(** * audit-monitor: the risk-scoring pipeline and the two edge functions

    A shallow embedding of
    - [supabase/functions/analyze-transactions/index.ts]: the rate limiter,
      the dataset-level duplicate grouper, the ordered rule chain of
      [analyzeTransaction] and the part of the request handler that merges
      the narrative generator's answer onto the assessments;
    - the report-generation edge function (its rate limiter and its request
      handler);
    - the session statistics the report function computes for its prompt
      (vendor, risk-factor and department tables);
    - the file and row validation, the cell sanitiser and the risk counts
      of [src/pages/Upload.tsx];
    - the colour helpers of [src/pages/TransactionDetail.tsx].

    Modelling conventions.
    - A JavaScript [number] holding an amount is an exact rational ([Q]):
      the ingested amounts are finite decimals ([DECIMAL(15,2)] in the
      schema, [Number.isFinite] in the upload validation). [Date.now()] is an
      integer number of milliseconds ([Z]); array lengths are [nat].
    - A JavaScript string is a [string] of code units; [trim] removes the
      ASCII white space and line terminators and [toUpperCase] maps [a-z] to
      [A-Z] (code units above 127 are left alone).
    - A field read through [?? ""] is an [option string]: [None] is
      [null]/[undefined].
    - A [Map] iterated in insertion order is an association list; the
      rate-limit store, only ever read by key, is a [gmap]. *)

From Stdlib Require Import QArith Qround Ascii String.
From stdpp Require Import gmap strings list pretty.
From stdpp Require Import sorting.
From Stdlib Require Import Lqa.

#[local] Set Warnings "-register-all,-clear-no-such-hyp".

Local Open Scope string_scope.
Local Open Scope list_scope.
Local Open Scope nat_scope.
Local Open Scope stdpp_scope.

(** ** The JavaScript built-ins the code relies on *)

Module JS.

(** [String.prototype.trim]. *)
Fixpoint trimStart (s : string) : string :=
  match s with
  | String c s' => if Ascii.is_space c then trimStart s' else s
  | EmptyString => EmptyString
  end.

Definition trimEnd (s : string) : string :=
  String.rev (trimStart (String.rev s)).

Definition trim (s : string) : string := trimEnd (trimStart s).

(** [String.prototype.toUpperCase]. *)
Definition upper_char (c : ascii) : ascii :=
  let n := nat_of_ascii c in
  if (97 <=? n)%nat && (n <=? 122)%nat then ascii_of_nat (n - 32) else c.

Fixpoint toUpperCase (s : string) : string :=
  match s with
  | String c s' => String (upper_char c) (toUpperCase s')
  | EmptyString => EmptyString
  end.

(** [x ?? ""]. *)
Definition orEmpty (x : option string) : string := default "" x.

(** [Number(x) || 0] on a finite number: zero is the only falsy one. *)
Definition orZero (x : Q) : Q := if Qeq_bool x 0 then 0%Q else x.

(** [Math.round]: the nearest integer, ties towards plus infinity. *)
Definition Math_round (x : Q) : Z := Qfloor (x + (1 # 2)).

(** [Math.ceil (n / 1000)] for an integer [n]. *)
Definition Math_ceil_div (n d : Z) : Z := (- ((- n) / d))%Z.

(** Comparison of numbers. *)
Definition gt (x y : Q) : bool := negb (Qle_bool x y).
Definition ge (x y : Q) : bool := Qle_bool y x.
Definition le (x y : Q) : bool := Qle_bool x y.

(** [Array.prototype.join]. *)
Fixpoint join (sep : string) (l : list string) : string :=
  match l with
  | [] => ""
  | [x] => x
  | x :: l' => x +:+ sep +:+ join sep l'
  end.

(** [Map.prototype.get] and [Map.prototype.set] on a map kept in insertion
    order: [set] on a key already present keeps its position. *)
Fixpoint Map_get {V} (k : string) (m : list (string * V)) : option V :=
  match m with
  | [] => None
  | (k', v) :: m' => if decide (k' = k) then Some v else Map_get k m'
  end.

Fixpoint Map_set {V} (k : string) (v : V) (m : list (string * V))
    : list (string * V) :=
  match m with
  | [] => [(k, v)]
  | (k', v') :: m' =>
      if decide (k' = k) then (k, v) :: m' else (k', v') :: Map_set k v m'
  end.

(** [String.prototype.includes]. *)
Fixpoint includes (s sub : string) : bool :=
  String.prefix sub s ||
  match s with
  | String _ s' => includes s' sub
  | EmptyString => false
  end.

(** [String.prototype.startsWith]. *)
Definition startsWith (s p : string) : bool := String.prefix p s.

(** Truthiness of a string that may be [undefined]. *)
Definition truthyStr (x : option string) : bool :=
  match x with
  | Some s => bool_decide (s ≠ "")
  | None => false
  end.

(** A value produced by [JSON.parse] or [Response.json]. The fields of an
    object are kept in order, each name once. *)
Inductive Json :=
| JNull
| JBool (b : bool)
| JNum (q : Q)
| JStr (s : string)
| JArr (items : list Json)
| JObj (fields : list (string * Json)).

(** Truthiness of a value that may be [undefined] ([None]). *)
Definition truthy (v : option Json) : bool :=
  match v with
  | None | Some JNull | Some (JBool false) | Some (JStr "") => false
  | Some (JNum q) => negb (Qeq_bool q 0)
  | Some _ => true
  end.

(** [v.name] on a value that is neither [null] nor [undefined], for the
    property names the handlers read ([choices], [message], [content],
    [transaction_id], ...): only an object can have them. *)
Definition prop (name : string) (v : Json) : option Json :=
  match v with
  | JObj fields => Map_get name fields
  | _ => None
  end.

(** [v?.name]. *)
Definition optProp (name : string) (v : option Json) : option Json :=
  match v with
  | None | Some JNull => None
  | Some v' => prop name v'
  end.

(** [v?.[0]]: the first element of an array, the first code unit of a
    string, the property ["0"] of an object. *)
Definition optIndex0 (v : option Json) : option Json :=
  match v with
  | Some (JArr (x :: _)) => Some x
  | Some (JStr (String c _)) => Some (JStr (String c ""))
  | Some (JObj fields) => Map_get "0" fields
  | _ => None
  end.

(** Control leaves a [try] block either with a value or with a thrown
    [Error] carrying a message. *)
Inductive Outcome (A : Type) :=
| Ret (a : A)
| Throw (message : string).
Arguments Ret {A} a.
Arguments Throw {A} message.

==========

» Exercise aim: Check the records above and copy each line that has the string "JStr".

» Response:
| JStr (s : string)
  | None | Some JNull | Some (JBool false) | Some (JStr "") => false
  | Some (JStr (String c _)) => Some (JStr (String c ""))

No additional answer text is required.